What pain and misery he created for hundreds if not thousands of people because ambition was more important than the cause of all of God's people. Who's to say he couldn't have achieved governorship or even presidency by keeping to what he felt was right? It might have taken a while longer. It might have been a harder fight, but along the way, the amount of lives he could have helped improved may have been immense.

Instead, to this day, the name George Wallace brings cringes to many Alabamians, and rolled eyes to the rest of the nation. He might have even achieved his dream of becoming president had he just stayed fair and open and remembered the dignity of all human beings instead of pandering to people's fears to garner votes.

This is not intended to politically bash George Wallace, but he is a strong example of the effect of one's choices. When I came home and did some research on him, I found myself amazed at how someone could so easily throw a portion of themselves away just to obtain something they wanted. I was also extremely impressed (not in the good way) at how that choice worked like a ripple effect throughout the whole country. First it changed his local area of Alabama by keeping segregation in place, then the choice solidified hatred throughout the state. The nation eventually did the right thing, passing civil rights legislation but even then, Wallace had made a public stance that he had to stand by. He had to fight FOR the same racism that at one point he may have fought AGAINST. One man's choice affected a whole generation of both whites and blacks in this country. Just an example of how - no matter what we think - we are entwined with our fellow human beings. Our actions do affect others.

Then I started thinking about myself. What choices have I made in my life that have affected people for good or for bad?
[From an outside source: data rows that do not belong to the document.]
(** [x as i64] and subtraction on [i64]. *)
Definition as_i64 (z : Z) : Z := if z <? 2 ^ 63 then z else z - 2 ^ 64.
Definition i64_sub {E} (a b : Z) : res E Z :=
  if (- 2 ^ 63 <=? a - b) && (a - b <? 2 ^ 63) then Ok (a - b) else Panic.

Definition check_timestamp (now_ms : Z) (tx : Transaction) : res TransactionError unit :=
  max_future_ms ← expect (checked_add now_ms (MAX_FUTURE_SECONDS * 1000));
  if max_future_ms <? tx_timestamp tx then
    delta ← i64_sub (as_i64 (tx_timestamp tx)) (as_i64 now_ms);
    Err (TimestampTooFarInFuture (tx_timestamp tx) (Z.quot delta 1000) MAX_FUTURE_SECONDS)
  else Ok tt.

Definition verify_transaction (now_ms : Z) (tx : Transaction) : res TransactionError unit :=
  ensure (negb (tx_nonce tx =? 0)) else (InvalidNonce (tx_nonce tx));
  ensure (negb (value (tx_amount tx) =? 0)) else ZeroAmount;
  ensure (negb (bool_decide (tx_sender tx = tx_receiver tx))) else (SelfTransfer (tx_sender tx));
  _ ← check_timestamp now_ms tx;
  let expected_id := compute_id tx in
  ensure (bool_decide (tx_id tx = expected_id)) else (IdMismatch expected_id (tx_id tx));
  sig_hex ← ok_or (tx_signature tx) MissingSignature;
  sig_bytes ← map_err_res (fun e => MalformedSignature ("hex decode failed: " +:+ e)) (hex_decode sig_hex);
  ensure (bool_decide (length sig_bytes = 64%nat))
    else (MalformedSignature ("expected 64 bytes, got " +:+ pretty (length sig_bytes)));
  let signature := mkSig sig_bytes in
  _ ← map_err_res (fun _ => InvalidSenderAddress (tx_sender tx)) (from_address (tx_sender tx));
  sender_pk_hex ← ok_or (tx_sender_public_key tx) (InvalidSenderAddress (tx_sender tx));
  sender_pk ← map_err_res (fun _ => InvalidSenderAddress (tx_sender tx)) (pk_from_hex sender_pk_hex);
  ensure (bool_decide (to_address (from_public_key sender_pk) = tx_sender tx))
    else (InvalidSenderAddress (tx_sender tx));
  ensure (pk_verify sender_pk (signable_bytes tx) signature) else (InvalidSignature (tx_sender tx));
  ensure (negb (bool_decide (tx_type tx = ConfidentialTransfer)) || bool_decide (is_Some (tx_proof tx)))
    else MissingProof;
  ensure (negb (bool_decide (tx_type tx = ConfidentialTransfer)) || bool_decide (is_Some (tx_amount_commitment tx)))
    else MissingCommitment;
  match tx_proof tx with
  | Some proof_bytes => map_err_res InvalidProof (groth16_decode proof_bytes)
  | None => Ok tt
  end.
End Builder.

(** ** The canonical byte format *)

Definition no_nul (s : string) : Prop := 0 ∉ str_bytes s.

(** Field widths of the Rust struct, and text fields without the separator.  No check of
    [verify_transaction] asks for the latter: a NUL in the receiver or in a custom
    currency shifts the fields, see [nul_shifts_fields]. *)
Record tx_wf (tx : Transaction) : Prop := {
  wf_version : 0 <= tx_version tx < 2 ^ 16;
  wf_value : in_u64 (value (tx_amount tx));
  wf_fee : in_u64 (tx_fee tx);
  wf_nonce : in_u64 (tx_nonce tx);
  wf_timestamp : in_u64 (tx_timestamp tx);
  wf_sender : no_nul (tx_sender tx);
  wf_receiver : no_nul (tx_receiver tx);
  wf_currency : no_nul (display_currency (currency (tx_amount tx)))
}.

(** What a signature covers. *)
Definition signed_fields (tx : Transaction) :=
  (tx_version tx, tx_type tx, tx_sender tx, tx_receiver tx, value (tx_amount tx),
   display_currency (currency (tx_amount tx)),
   (tx_fee tx, tx_nonce tx, tx_timestamp tx, tx_payload tx)).

Lemma display_tx_type_no_nul t : no_nul (display_tx_type t).
Proof. unfold no_nul. destruct t; simpl; rewrite !not_elem_of_cons; repeat split; try lia; apply not_elem_of_nil. Qed.

Lemma display_tx_type_inj t u : display_tx_type t = display_tx_type u -> t = u.
Proof. destruct t, u; simpl; congruence. Qed.

Lemma payload_bytes_inj (p q : option (list Z)) :
  match p with Some b => [1] ++ le_bytes 4 (Z.of_nat (length b)) ++ b | None => [0] end =
  match q with Some b => [1] ++ le_bytes 4 (Z.of_nat (length b)) ++ b | None => [0] end ->
  p = q.
Proof.
  destruct p as [b|], q as [c|]; intros Heq; try discriminate; [|done].
  apply (app_inj_1 [1]) in Heq as [_ Heq]; [|done].
  apply (app_fixed_inj 4) in Heq as [_ ->]; [done|apply length_le_bytes..].
Qed.

(** Peels one field off two equal concatenations. *)
Ltac peel_fixed n H E :=
  apply (app_fixed_inj n) in H as [E H]; [|apply length_le_bytes..].
Ltac peel_text H E :=
  apply app_zero_inj in H as [E H]; [apply str_bytes_inj in E|done..].

Lemma u64_pow (z : Z) : in_u64 z -> 0 <= z < 256 ^ Z.of_nat 8.
Proof. unfold in_u64, U64_MAX. change (256 ^ Z.of_nat 8) with (2 ^ 64). lia. Qed.

#[export] Hint Resolve u64_pow : nova.

Lemma signable_bytes_signed_fields tx ty :
  tx_wf tx -> tx_wf ty -> signable_bytes tx = signable_bytes ty ->
  signed_fields tx = signed_fields ty.
Proof.
  intros [Wv Wa Wf Wn Wt Ws Wr Wc] [Wv' Wa' Wf' Wn' Wt' Ws' Wr' Wc'] H.
  unfold signable_bytes in H; cbn [app] in H.
  pose proof (display_tx_type_no_nul (tx_type tx)) as Wy.
  pose proof (display_tx_type_no_nul (tx_type ty)) as Wy'.
  unfold no_nul in *.
  peel_fixed 2%nat H E1. peel_text H E2. peel_text H E3. peel_text H E4.
  peel_fixed 8%nat H E5. peel_text H E6.
  peel_fixed 8%nat H E7. peel_fixed 8%nat H E8. peel_fixed 8%nat H E9.
  apply payload_bytes_inj in H. apply display_tx_type_inj in E2.
  apply le_bytes_inj in E1; [|lia..].
  apply le_bytes_inj in E5, E7, E8, E9; auto with nova.
  unfold signed_fields. congruence.
Qed.

(** C11. The signing bytes of transactions without NUL in their text fields are unambiguous:
    two of them have the same ones exactly when all their signed fields agree, the
    currency as its text.  No check of the code keeps NUL out, see [nul_shifts_fields]. *)
Theorem signable_bytes_injective tx ty :
  tx_wf tx -> tx_wf ty ->
  (signable_bytes tx = signable_bytes ty <-> signed_fields tx = signed_fields ty).
Proof.
  intros Hx Hy. split; [by apply signable_bytes_signed_fields|].
  unfold signed_fields, signable_bytes. intros Heq. simplify_eq.
  repeat match goal with H : ?f tx = ?f ty |- _ => rewrite H end.
  repeat match goal with H : _ (tx_amount tx) = _ |- _ => rewrite H end.
  repeat match goal with H : display_currency _ = _ |- _ => rewrite H end. done.
Qed.

(** Two currencies with the same text are not told apart by the signed bytes:
    [Currency::Custom] may spell a native ticker. *)
Theorem custom_ticker_shares_signature tx c :
  currency (tx_amount tx) = Custom (display_currency c) ->
  let ty := mkTx (tx_id tx) (tx_version tx) (tx_type tx) (tx_sender tx) (tx_receiver tx)
    (mkAmount (value (tx_amount tx)) c) (tx_fee tx) (tx_nonce tx) (tx_timestamp tx)
    (tx_payload tx) (tx_sender_public_key tx) (tx_signature tx) (tx_zkp_proof tx)
    (tx_proof tx) (tx_amount_commitment tx) in
  signable_bytes tx = signable_bytes ty /\
  forall `{Crypto}, compute_id tx = compute_id ty.
Proof.
  intros Hc ty. assert (signable_bytes tx = signable_bytes ty) as Heq.
  { unfold signable_bytes, ty; simpl. by rewrite Hc. }
  split; [done|]. intros. unfold compute_id. by rewrite Heq.
Qed.

(** ** Verification *)

Section Verification.
Context {C : Crypto} {T : TxCodec}.

(** The signature of [tx] is by the key its sender address is derived from. *)
Definition authentic (tx : Transaction) : Prop :=
  exists sig_hex sig pk_hex pk,
    tx_signature tx = Some sig_hex /\ hex_decode sig_hex = Ok sig /\ length sig = 64%nat /\
    tx_sender_public_key tx = Some pk_hex /\ pk_from_hex pk_hex = Ok pk /\
    to_address (from_public_key pk) = tx_sender tx /\
    pk_verify pk (signable_bytes tx) (mkSig sig) = true.

(** The rules of the module's documentation, as one predicate. *)
Record tx_valid (now_ms : Z) (tx : Transaction) : Prop := {
  valid_nonce : tx_nonce tx <> 0;
  valid_amount : value (tx_amount tx) <> 0;
  valid_parties : tx_sender tx <> tx_receiver tx;
  valid_clock : now_ms + 300000 <= U64_MAX;
  valid_time : tx_timestamp tx <= now_ms + 300000;
  valid_id : tx_id tx = compute_id tx;
  valid_address : exists i, from_address (tx_sender tx) = Ok i;
  valid_auth : authentic tx;
  valid_confidential : tx_type tx = ConfidentialTransfer ->
    is_Some (tx_proof tx) /\ is_Some (tx_amount_commitment tx);
  valid_proof : forall b, tx_proof tx = Some b -> groth16_decode b = Ok tt
}.

Lemma check_timestamp_ok now_ms tx :
  check_timestamp now_ms tx = Ok tt <->
  now_ms + 300000 <= U64_MAX /\ tx_timestamp tx <= now_ms + 300000.
Proof.
  unfold check_timestamp, i64_sub, MAX_FUTURE_SECONDS. run.
  change (300 * 1000) with 300000.
  split; intros H; branches; try done; try lia; exfalso; lia.
Qed.

Lemma map_err_res_ok {E F A} (f : E -> F) (r : res E A) a :
  map_err_res f r = Ok a <-> r = Ok a.
Proof. destruct r; simpl; split; intros; congruence. Qed.

Lemma confidential_guard tx (o : option (list Z)) :
  negb (bool_decide (tx_type tx = ConfidentialTransfer)) || bool_decide (is_Some o) = true <->
  (tx_type tx = ConfidentialTransfer -> is_Some o).
Proof.
  rewrite orb_true_iff, negb_true_iff, bool_decide_eq_false, bool_decide_eq_true.
  destruct (decide (tx_type tx = ConfidentialTransfer)); naive_solver.
Qed.

Lemma res_bind_ok {E A B} (r : res E A) (k : A -> res E B) b :
  (r ≫= k) = Ok b <-> exists a, r = Ok a /\ k a = Ok b.
Proof. destruct r; unfold mbind; simpl; naive_solver. Qed.

Lemma ensure_ok {E A} (c : bool) (e : E) (k : res E A) a :
  (ensure c else e; k) = Ok a <-> c = true /\ k = Ok a.
Proof. destruct c; naive_solver. Qed.

Lemma ok_or_ok {E A} (o : option A) (e : E) a : ok_or o e = Ok a <-> o = Some a.
Proof. destruct o; simpl; split; congruence. Qed.

#[local] Opaque check_timestamp.

Lemma verify_transaction_iff now_ms tx :
  verify_transaction now_ms tx = Ok tt <-> tx_valid now_ms tx.
Proof.
  unfold verify_transaction.
  rewrite !ensure_ok, !negb_true_iff, !Z.eqb_neq, bool_decide_eq_false, res_bind_ok.
  setoid_rewrite ensure_ok. setoid_rewrite res_bind_ok. setoid_rewrite ok_or_ok.
  setoid_rewrite res_bind_ok. setoid_rewrite map_err_res_ok.
  split.
  - intros (Hn & Ha & Hp & [] & Ht & Hid & sh & Hs & s & Hd & H).
    rewrite ensure_ok, res_bind_ok in H. destruct H as (Hl & i & Hi & H).
    apply map_err_res_ok in Hi. rewrite res_bind_ok in H. destruct H as (ph & Hph & H).
    apply ok_or_ok in Hph. rewrite res_bind_ok in H. destruct H as (pk & Hpk & H).
    apply map_err_res_ok in Hpk. rewrite !ensure_ok, !confidential_guard in H.
    destruct H as (Had & Hv & Hc1 & Hc2 & Hpr).
    apply bool_decide_eq_true in Hid, Hl, Had. apply check_timestamp_ok in Ht as [? ?].
    split; try done; [by exists i|by exists sh, s, ph, pk| |]; [naive_solver|].
    intros b Hb. rewrite Hb in Hpr. by apply map_err_res_ok in Hpr.
  - intros [Hn Ha Hp Hck Ht Hid [i Hi] (sh & s & ph & pk & Hs & Hd & Hl & Hph & Hpk & Had & Hv) Hc Hpr].
    repeat split; try done. exists tt. split; [by apply check_timestamp_ok|].
    split; [by apply bool_decide_eq_true|]. exists sh. split; [done|]. exists s. split; [done|].
    rewrite ensure_ok, res_bind_ok. split; [by apply bool_decide_eq_true|].
    exists i. rewrite map_err_res_ok, res_bind_ok. split; [done|].
    exists ph. rewrite ok_or_ok, res_bind_ok. split; [done|].
    exists pk. rewrite map_err_res_ok, !ensure_ok, !confidential_guard, bool_decide_eq_true.
    repeat split; try done; [naive_solver..|].
    destruct (tx_proof tx) as [b|] eqn:Hb; [|done]. apply map_err_res_ok. by apply Hpr.
Qed.

(** [verify_transaction] accepts a transaction exactly when it meets all the
    documented conditions, stated as one proposition: non-zero nonce and amount,
    distinct parties, a timestamp not too far ahead, a key that belongs to the
    sender's address, the right identifier, a valid signature, and for confidential
    transfers a decodable proof and a commitment. *)
Theorem verify_transaction_valid now_ms tx :
  verify_transaction now_ms tx = Ok tt <-> tx_valid now_ms tx.
Proof. apply verify_transaction_iff. Qed.
End Verification.

(** Acceptance does not expire: a transaction accepted once is accepted at every later time. *)
Theorem accepted_at_any_later_time {C : Crypto} {T : TxCodec} now_ms later tx :
  verify_transaction now_ms tx = Ok tt -> now_ms <= later -> later + 300000 <= U64_MAX ->
  verify_transaction later tx = Ok tt.
Proof.
  rewrite !verify_transaction_iff. intros [? ? ? ? ? ? ? ? ? ?] ? ?. split; try done. lia.
Qed.

(** ** What the signature leaves open *)

Section Malleability.
Context {C : Crypto} {L : CryptoLaws C} {T : TxCodec}.

(** What the identifier hashes, in the first round and in the second. *)
Definition id_message (tx : Transaction) : list Z :=
  signable_bytes tx ++ tagged 2 (tx_proof tx) ++ tagged 3 (tx_amount_commitment tx).
Definition id_messages (tx : Transaction) : list (list Z) := [id_message tx; sha256 (id_message tx)].

Lemma tagged_inj tag o p : tagged tag o = tagged tag p -> o = p.
Proof.
  destruct o as [b|], p as [c|]; try done. unfold tagged. intros [_ Heq]%(app_inj_1 [tag]); [|done].
  by apply (app_fixed_inj 4) in Heq as [_ ->]; [|apply length_le_bytes..].
Qed.

Lemma compute_id_binds tx ty :
  signable_bytes tx = signable_bytes ty -> tx_proof tx = tx_proof ty -> compute_id tx = compute_id ty ->
  tx_amount_commitment tx = tx_amount_commitment ty \/ collides sha256 (id_messages tx ++ id_messages ty).
Proof.
  unfold compute_id. intros Hs Hp Heq. apply hex_encode_inj in Heq; [|apply sha2_256_bytes..].
  fold (id_message tx) (id_message ty) in Heq. unfold double_sha256 in Heq.
  apply (digest_inj sha256 _ _ (id_messages tx ++ id_messages ty)) in Heq as [Heq|]; [|by right|unfold id_messages; set_solver..].
  apply (digest_inj sha256 _ _ (id_messages tx ++ id_messages ty)) in Heq as [Heq|]; [|by right|unfold id_messages; set_solver..].
  left. unfold id_message in Heq. rewrite Hs, Hp in Heq. by apply app_inv_head, app_inv_head, tagged_inj in Heq.
Qed.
I can remember many turning points that changed the course of my life, but am unsure of how they might have changed others. I remember the good things I have done (don't we all?). What about the bad things? Have I completely forgotten? What about the feelings I have hurt because of a choice I have made?

Perhaps this is the best argument for living in the "now". When you are aware of your current state - not your future or your past - you are aware of what you are doing, feeling and saying. This makes us aware of how we are interacting with others and how we are affecting them. This helps us to do the right thing.